Does anyone understand these? I have never participated because I don't understand it. Do you just place in your max bid, and they take the winner's bid at some live auction house, and stack it up against people who are there in person? In short, I should just put in my max amount, and hope that that beats out all other online bidders, and then hope that nobody will outbid that number in the actual auction house? Am I understanding it pretty closely?
From what I've seen, you have it nailed Rick. With the priority of live bidders, there's very little chance of winning on the internet unless you place a stupid dollar max. If I knew what my opponent's maximum bid would be at any live auction I've participated in, I would have won a lot more than I did!
There is something sinister about the ebay live auctions, in my opinion. I don't know what goes on behind the scenes, but the first time I saw one I assumed the auctioneer was using the ebay bidders to put a floor under the coin price that will be communicated to the live bidders.
Ebay live auctions serve one very good purpose - they announce that you should immediately go directly to the web site of the auction company holding this particular auction and place your bids there You can win by internet bidding in auctions - I have done it many times. But there are only two ways to do so. One is to do as satootoko suggested - bid crazy money. The other is to be very familiar with the current market price of a given coin, bid that amount, and be lucky at the same time.

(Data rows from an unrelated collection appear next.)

(** The JSON body of a request to [/execute]; [None] is an absent key. *)
Record execute_request : Type := {
  prompt : option string;
  session_id : option string;
  params : option (pydict pyvalue)
}.

(** The JSON body of a request to [/multi-execute]. *)
Record multi_execute_request : Type := {
  multi_prompt : option string;
  multi_session_id : option string;
  num_functions : option Z;
  params_list : option (list (option (pydict pyvalue)))
}.

Inductive response : Type :=
  | HTTPException (status_code : nat) (detail : string)
  | ErrorBody (error : string)
  | ExecuteBody (function code : string) (result : option pyvalue)
      (error : option string) (execution_time : seconds)
  | MultiExecuteBody (functions : list string) (code : string)
      (results : gmap string (option pyvalue)) (errors : gmap string string)
      (execution_time : seconds).

(** The module-level state of the service. *)
Record server : Type := {
  chat_sessions : gmap string (list chat_entry);
  embedding_generator : option EmbeddingGenerator;
  disk : filesystem
}.


(** [not error] for [error] being [None] or a string. *)
Definition no_error (error : option string) : bool :=
  match error with
  | None => true
  | Some msg => bool_decide (msg = ""%string)
  end.

(** [chat_sessions[session_id].append(entry)] *)
Definition append_entry (sid : string) (e : chat_entry)
    (sessions : gmap string (list chat_entry)) : gmap string (list chat_entry) :=
  match sessions !! sid with
  | Some history => <[sid := history ++ [e]]> sessions
  | None => sessions
  end.

(** [execute_function(request_data)] *)
Definition execute_function (request_data : execute_request)
  : server -> response * server :=
  fun st =>
    let sid := default "default"%string (session_id request_data) in
    let ps := default [] (params request_data) in
    match prompt request_data with
    | None => (HTTPException 400 "Prompt is required", st)
    | Some p =>
      if bool_decide (p = ""%string) then (HTTPException 400 "Prompt is required", st)
      else
        let sessions :=
          match chat_sessions st !! sid with
          | None => <[sid := []]> (chat_sessions st)
          | Some _ => chat_sessions st
          end in
        let sessions := append_entry sid (UserEntry p) sessions in
        let (embedding_gen, global) :=
          get_embedding_generator "all-MiniLM-L6-v2" (embedding_generator st) in
        match find_matching_function D model catalog p 1 (embedding_gen, disk st) with
        | (inl e, (gen', disk')) =>
          (HTTPException 500 (str_exn e),
           {| chat_sessions := sessions; embedding_generator := Some gen';
              disk := disk' |})
        | (inr [], (gen', disk')) =>
          (ErrorBody "No matching function found",
           {| chat_sessions := sessions; embedding_generator := Some gen';
              disk := disk' |})
        | (inr (best_match :: _), (gen', disk')) =>
          let function_name := name best_match in
          let code := generate_code pyvalue repr function_name (Some ps) in
          let (result, error) :=
            match function_mapping !! function_name with
            | Some _ =>
              match invoke function_name ps with
              | inr value => (value, None)
              | inl msg => (None, Some msg)
              end
            | None =>
              (None, Some ("Function " ++ function_name ++ " not found in registry")%string)
            end in
          let execution_time := elapsed function_name in
          let response_content :=
            SystemEntry function_name (if no_error error then result else None) error in
          (ExecuteBody function_name code result error execution_time,
           {| chat_sessions := append_entry sid response_content sessions;
              embedding_generator := Some gen';
              disk := disk' |})
        end
    end.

I've participated in eBay's live auctions before and never found any good deals so far. From what I've been able to tell, there are some auctions run specifically through eBay only and there are some where you can go through eBay or go directly to the auction site running the auction. Once you configure your session to receive the information "realtime", then you sign up and get approved for the auction and after that just sit back and watch the "live" session go from one item to the next. If you're approved to just watch then you can't bid but if you get approved to bid you can then jump in if you want, but like I said earlier, things usually get out of hand on prices pretty quickly. Good luck.
what about heritage galleries, specifically? I've heard about them, but nothing specific - do their coins sold on ebay live carry some sort of geniune guarantee? I see some are sold 'as is', but it's not clear whether that's a condition/appearance disclaimer, or whether they will throw up their hands and say they knew nothing about the coin if it appears in my mailbox as fake.
Has anyone used teletrade.com for coin auctions? If so what were the results and would you try them again?
I have used Heritage and TeleTrade both - many times. I would not hesitate to buy coins from either of them. But I would not buy them via ebay live. The bidding in live auctions happens so fast the software can't keep up with it. You could be placing what you think is the next bid incremement and end up placing a bid 10 - 15 or 20 bid increments higher than you intended to bid.